What you need to do:
Find and return every line of the data that contains the word "CatalogControl".

═══ Dataset

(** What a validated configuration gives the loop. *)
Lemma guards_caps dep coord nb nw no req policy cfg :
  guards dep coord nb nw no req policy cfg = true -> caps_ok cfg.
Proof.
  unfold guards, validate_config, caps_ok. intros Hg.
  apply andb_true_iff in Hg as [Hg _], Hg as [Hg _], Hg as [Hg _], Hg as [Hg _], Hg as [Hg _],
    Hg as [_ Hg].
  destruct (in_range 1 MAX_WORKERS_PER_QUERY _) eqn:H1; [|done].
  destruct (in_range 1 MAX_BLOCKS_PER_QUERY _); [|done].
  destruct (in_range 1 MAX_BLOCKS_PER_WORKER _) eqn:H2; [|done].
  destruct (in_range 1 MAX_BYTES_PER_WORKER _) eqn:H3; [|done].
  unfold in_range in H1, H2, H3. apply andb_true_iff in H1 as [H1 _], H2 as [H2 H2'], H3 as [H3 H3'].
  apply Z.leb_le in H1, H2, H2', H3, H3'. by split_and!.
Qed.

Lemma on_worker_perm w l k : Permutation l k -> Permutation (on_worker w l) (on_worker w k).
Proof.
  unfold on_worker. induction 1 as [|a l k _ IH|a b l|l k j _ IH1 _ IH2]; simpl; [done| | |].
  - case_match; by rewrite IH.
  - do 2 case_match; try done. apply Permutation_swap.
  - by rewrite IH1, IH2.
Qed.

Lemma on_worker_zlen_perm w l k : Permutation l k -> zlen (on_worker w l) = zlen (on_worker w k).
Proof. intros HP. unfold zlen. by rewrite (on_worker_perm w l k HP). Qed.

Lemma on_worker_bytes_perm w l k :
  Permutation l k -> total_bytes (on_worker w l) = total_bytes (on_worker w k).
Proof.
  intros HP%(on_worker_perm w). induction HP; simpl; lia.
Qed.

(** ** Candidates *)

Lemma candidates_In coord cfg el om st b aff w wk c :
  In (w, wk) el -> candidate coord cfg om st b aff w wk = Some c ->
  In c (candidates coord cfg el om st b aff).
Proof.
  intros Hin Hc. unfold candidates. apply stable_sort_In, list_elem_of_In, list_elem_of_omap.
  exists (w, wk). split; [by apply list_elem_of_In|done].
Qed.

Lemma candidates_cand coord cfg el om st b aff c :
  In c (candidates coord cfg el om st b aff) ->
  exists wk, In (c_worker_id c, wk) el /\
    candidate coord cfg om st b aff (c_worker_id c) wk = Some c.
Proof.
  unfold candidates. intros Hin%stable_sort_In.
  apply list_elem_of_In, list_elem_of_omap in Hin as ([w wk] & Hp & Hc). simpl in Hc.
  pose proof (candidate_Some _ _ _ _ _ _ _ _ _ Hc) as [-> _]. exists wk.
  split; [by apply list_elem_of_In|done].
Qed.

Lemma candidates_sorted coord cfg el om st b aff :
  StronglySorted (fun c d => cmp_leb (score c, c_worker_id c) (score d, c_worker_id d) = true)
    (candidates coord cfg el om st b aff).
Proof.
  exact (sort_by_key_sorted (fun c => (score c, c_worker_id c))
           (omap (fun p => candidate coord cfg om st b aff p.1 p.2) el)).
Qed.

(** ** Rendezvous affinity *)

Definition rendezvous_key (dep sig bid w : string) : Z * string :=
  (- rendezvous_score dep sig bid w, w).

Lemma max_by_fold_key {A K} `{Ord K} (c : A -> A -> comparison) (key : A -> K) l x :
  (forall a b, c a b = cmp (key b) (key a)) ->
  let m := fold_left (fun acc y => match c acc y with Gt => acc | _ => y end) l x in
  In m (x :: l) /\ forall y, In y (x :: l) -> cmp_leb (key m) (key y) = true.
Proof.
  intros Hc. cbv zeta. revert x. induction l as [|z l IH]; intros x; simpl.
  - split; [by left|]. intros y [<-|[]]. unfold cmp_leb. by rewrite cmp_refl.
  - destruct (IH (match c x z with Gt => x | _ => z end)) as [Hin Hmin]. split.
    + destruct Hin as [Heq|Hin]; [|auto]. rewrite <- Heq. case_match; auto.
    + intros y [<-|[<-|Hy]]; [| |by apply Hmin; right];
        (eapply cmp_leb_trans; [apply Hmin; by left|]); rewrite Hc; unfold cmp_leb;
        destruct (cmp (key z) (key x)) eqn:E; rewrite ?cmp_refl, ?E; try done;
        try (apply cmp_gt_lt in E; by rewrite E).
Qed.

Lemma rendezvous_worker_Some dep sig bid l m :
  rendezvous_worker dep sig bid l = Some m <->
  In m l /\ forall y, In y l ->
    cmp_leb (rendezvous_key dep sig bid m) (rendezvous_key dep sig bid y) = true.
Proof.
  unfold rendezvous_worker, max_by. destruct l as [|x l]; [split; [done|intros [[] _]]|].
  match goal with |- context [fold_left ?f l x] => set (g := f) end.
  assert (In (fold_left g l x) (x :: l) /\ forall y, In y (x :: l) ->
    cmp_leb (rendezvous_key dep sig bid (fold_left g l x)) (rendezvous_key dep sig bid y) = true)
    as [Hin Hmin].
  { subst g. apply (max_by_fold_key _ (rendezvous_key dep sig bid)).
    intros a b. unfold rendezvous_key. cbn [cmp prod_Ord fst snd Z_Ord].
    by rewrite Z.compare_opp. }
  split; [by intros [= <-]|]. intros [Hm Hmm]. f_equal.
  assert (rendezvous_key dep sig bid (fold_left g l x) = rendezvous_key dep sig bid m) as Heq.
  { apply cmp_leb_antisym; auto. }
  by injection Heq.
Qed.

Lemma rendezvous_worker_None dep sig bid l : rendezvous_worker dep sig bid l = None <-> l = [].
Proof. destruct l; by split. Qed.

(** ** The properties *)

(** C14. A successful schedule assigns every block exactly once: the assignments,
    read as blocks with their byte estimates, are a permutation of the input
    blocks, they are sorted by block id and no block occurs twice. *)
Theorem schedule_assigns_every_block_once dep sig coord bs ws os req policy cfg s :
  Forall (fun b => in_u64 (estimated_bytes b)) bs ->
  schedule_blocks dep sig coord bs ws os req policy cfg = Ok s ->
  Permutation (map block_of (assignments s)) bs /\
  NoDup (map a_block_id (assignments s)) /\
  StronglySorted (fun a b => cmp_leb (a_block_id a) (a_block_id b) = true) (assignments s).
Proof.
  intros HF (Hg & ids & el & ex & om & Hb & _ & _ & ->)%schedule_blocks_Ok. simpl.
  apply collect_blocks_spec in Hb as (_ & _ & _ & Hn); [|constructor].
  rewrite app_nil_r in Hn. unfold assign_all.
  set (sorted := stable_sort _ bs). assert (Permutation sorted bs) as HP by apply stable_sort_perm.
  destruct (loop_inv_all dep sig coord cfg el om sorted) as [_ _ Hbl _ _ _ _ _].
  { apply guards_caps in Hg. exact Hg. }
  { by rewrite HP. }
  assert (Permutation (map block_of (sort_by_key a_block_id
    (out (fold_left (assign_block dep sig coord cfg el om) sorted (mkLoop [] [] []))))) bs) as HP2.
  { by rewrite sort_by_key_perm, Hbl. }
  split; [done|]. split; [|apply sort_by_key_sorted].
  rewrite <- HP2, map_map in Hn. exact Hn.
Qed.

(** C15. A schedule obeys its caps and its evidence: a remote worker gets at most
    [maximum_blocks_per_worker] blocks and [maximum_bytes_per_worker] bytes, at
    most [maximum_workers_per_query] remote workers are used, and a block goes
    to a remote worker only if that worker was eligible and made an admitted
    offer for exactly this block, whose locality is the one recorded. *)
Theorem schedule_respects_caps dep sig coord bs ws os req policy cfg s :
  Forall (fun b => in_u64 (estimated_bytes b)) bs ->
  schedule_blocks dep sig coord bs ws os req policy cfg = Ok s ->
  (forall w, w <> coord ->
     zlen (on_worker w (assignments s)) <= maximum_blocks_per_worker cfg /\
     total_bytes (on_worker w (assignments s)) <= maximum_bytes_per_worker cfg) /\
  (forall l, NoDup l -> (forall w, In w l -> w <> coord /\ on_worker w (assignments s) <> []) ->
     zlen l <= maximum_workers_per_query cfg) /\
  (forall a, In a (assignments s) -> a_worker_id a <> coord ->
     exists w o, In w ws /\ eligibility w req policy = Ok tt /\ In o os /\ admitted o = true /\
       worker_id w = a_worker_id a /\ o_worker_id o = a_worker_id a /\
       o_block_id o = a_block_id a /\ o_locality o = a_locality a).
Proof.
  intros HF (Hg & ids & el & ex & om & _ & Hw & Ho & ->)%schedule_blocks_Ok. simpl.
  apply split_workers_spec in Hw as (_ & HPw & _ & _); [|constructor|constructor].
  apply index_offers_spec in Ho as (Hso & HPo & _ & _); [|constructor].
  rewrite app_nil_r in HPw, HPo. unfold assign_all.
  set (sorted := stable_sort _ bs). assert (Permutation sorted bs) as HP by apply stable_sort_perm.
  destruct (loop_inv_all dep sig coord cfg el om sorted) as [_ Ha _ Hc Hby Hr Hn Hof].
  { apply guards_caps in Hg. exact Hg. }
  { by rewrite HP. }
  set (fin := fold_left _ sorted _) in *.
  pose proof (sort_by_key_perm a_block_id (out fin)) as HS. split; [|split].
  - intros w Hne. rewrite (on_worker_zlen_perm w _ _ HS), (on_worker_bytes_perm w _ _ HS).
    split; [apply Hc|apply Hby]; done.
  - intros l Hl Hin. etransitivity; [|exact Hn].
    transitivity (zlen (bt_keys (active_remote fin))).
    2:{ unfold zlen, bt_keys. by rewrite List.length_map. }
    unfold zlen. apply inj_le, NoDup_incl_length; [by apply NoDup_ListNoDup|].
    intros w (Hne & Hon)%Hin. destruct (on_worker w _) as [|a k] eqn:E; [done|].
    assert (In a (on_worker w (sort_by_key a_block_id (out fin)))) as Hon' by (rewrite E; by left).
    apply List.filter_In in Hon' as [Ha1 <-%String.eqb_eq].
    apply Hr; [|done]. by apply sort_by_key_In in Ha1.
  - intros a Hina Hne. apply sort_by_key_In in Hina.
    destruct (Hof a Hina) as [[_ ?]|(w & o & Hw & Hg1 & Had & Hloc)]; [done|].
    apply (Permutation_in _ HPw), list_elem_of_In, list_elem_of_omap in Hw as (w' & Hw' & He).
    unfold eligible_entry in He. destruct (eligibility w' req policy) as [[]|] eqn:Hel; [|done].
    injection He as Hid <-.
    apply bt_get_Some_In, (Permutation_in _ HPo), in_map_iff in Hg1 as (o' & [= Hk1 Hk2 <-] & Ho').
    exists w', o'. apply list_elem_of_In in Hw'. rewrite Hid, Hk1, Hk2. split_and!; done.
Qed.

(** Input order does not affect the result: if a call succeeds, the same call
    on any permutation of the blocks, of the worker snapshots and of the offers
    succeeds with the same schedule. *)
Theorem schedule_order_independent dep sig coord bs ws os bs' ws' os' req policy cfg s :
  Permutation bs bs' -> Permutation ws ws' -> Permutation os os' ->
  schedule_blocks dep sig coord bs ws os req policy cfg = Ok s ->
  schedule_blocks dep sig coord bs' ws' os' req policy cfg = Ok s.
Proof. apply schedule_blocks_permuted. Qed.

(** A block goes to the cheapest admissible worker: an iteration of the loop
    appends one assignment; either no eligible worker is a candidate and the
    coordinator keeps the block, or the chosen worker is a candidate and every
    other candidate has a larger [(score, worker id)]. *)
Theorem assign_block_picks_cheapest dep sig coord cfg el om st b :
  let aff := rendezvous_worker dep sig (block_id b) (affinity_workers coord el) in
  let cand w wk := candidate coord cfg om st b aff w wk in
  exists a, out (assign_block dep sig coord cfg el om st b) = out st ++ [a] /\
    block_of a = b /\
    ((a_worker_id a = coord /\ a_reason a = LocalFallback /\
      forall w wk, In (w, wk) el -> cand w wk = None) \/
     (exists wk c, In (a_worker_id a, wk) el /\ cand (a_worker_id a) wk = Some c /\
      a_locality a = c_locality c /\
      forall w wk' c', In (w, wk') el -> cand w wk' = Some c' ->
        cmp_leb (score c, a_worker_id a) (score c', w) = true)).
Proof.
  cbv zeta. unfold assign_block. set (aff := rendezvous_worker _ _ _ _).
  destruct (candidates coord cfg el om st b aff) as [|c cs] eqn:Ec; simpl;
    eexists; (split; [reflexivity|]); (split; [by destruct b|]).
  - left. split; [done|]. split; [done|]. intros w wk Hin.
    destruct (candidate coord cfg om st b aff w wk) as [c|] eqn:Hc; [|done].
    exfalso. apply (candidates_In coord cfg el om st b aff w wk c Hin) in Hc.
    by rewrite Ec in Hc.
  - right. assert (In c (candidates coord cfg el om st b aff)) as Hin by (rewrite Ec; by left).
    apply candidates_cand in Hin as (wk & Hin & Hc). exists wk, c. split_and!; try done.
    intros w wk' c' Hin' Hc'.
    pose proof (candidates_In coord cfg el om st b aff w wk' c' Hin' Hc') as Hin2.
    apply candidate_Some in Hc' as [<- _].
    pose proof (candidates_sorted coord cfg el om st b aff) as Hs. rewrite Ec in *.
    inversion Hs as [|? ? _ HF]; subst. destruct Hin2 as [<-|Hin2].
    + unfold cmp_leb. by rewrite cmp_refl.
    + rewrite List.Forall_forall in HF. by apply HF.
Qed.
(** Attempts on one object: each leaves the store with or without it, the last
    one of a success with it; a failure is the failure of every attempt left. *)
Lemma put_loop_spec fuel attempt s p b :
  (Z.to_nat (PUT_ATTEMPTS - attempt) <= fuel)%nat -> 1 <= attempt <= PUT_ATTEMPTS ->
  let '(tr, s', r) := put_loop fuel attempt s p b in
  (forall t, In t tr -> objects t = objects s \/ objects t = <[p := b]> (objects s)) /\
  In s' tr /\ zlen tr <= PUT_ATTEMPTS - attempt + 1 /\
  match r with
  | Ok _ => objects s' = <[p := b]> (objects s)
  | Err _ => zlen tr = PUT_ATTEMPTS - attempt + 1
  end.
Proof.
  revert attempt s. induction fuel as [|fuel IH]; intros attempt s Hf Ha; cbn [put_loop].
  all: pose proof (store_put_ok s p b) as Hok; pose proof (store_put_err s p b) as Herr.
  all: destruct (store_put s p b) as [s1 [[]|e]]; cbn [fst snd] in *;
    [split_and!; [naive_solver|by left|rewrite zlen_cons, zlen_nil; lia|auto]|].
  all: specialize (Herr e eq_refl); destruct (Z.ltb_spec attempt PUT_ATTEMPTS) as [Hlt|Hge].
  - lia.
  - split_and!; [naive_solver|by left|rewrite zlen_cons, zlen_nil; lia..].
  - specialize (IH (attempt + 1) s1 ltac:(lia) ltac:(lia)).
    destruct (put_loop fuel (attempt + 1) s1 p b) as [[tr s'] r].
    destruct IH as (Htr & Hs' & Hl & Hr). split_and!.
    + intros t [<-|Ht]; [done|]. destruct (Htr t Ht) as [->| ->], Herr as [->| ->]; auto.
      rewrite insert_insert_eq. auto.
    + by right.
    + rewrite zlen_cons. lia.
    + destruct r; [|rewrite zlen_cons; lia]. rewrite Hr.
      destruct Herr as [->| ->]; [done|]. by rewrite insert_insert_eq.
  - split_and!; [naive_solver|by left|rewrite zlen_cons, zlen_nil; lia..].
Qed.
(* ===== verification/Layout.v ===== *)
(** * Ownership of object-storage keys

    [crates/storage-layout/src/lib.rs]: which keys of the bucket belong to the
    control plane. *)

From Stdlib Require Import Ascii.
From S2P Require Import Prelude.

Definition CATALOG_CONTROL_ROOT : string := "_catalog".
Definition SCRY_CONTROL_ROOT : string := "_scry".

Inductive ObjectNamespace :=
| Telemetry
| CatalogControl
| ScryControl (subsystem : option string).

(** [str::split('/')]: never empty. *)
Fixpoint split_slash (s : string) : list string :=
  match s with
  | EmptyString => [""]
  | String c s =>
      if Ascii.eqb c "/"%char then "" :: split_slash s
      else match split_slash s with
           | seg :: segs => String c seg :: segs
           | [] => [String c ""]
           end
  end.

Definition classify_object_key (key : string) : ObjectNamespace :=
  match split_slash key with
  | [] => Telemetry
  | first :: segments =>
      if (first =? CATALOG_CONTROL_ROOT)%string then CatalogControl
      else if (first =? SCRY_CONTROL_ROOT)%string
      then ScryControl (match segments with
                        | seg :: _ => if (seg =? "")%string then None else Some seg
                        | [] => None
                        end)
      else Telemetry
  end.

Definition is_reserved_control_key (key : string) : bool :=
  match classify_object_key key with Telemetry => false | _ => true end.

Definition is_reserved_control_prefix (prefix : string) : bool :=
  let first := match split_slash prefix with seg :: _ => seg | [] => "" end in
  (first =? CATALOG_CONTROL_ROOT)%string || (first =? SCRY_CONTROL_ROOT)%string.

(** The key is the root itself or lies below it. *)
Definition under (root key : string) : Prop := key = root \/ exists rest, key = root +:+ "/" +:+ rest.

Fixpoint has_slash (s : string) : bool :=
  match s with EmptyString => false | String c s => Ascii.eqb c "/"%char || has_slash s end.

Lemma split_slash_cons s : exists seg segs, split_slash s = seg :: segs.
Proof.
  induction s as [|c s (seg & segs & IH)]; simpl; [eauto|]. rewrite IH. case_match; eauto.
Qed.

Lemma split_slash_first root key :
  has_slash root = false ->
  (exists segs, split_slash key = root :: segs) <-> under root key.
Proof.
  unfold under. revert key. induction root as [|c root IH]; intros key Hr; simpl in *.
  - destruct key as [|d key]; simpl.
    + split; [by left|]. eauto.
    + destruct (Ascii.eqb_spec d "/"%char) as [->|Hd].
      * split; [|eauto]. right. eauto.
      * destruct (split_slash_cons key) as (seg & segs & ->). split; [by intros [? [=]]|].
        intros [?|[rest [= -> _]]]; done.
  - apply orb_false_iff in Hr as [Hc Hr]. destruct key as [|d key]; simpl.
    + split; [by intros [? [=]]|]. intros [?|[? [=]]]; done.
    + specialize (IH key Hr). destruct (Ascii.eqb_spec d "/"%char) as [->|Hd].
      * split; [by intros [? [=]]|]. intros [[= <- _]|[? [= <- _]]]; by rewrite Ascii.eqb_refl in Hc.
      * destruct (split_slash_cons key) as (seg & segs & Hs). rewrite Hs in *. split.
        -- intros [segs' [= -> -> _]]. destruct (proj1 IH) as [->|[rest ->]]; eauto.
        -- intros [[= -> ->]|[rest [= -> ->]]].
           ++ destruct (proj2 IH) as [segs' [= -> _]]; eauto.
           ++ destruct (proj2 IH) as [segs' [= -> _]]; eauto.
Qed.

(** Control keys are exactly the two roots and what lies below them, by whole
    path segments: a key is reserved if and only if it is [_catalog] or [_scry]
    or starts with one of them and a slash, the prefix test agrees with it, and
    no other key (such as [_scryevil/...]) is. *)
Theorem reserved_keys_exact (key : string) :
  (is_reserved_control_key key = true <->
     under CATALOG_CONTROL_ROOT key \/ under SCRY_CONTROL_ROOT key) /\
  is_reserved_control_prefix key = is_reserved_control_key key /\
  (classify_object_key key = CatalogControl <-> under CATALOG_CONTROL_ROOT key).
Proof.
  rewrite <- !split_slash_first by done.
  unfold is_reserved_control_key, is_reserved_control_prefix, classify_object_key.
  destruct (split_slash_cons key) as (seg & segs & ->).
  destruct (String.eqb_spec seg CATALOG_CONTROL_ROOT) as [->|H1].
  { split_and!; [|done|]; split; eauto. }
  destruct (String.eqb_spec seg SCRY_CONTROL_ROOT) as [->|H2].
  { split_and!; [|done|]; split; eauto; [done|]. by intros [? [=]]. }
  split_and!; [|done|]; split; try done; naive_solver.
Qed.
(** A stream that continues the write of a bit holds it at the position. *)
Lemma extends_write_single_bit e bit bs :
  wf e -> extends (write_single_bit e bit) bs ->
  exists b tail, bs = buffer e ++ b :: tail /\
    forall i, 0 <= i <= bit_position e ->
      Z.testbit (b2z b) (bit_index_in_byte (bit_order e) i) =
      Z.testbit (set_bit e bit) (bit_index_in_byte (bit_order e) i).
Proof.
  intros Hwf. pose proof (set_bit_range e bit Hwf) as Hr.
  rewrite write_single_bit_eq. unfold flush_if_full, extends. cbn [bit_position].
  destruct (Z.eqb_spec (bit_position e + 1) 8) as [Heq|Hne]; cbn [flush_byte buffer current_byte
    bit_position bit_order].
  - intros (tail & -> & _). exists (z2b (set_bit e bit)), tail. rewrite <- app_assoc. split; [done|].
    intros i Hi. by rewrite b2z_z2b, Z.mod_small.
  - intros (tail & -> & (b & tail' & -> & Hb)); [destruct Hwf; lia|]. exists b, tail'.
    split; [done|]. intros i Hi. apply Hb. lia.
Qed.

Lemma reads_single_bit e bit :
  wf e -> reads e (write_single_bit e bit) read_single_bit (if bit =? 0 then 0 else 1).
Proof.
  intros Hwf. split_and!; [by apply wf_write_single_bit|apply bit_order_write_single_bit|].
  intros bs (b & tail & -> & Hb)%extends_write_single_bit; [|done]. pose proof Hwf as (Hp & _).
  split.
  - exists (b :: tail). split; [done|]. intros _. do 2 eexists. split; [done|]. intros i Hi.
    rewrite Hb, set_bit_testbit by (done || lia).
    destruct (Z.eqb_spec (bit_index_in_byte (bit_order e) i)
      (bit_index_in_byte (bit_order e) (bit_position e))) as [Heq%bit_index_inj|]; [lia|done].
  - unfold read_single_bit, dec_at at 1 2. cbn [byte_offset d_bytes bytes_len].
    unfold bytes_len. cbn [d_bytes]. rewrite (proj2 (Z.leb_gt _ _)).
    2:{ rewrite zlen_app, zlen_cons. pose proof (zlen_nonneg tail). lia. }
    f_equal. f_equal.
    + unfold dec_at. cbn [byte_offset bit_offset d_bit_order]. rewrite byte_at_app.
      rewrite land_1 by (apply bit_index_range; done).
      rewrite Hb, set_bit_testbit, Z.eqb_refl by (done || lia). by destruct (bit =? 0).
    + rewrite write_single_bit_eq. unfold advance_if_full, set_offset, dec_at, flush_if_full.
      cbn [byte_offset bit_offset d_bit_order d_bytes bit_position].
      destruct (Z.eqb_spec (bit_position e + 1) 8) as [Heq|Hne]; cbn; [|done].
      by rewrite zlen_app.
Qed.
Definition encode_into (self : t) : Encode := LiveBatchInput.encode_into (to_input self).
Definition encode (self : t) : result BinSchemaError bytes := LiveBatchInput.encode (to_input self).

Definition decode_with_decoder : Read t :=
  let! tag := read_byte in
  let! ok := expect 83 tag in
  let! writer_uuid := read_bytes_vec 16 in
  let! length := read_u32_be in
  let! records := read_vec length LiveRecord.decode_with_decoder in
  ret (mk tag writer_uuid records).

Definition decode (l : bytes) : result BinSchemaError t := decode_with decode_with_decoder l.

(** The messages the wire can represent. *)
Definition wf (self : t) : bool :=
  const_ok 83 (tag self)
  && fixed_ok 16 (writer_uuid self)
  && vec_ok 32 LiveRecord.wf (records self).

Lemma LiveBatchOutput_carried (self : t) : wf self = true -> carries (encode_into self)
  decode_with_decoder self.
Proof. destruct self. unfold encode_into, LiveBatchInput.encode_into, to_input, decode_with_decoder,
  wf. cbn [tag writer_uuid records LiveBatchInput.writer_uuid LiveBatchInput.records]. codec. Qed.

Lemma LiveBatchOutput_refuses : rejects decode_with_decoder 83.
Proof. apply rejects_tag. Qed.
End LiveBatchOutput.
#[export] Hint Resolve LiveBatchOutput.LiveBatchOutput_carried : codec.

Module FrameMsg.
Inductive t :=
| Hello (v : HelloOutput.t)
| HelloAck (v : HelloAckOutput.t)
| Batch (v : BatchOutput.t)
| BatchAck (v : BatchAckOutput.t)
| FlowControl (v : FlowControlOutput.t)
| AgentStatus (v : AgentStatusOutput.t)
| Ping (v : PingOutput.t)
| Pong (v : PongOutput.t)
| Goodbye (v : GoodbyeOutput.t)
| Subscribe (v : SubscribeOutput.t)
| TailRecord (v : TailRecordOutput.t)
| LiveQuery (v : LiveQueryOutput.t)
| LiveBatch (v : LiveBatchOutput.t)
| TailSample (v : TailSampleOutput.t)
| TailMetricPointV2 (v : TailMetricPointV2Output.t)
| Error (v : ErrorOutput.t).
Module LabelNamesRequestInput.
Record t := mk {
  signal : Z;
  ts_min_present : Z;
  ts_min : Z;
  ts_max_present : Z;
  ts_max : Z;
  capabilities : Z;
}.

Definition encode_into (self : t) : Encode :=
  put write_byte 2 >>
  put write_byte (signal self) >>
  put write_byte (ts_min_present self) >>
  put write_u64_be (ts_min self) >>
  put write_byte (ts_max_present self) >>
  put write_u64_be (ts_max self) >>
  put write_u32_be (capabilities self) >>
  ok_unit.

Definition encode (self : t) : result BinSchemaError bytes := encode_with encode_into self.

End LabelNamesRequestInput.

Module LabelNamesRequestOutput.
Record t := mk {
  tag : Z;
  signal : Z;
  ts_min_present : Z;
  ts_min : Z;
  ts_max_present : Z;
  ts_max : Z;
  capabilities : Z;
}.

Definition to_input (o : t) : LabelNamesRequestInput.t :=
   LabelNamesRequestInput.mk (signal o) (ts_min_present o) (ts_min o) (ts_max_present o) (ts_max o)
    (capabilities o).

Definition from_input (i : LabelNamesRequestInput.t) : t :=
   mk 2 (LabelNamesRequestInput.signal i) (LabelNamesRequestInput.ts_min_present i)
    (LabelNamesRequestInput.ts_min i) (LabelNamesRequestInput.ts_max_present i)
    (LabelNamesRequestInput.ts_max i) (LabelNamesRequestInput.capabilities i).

══════

Response:
| CatalogControl
      if (first =? CATALOG_CONTROL_ROOT)%string then CatalogControl
  (classify_object_key key = CatalogControl <-> under CATALOG_CONTROL_ROOT key).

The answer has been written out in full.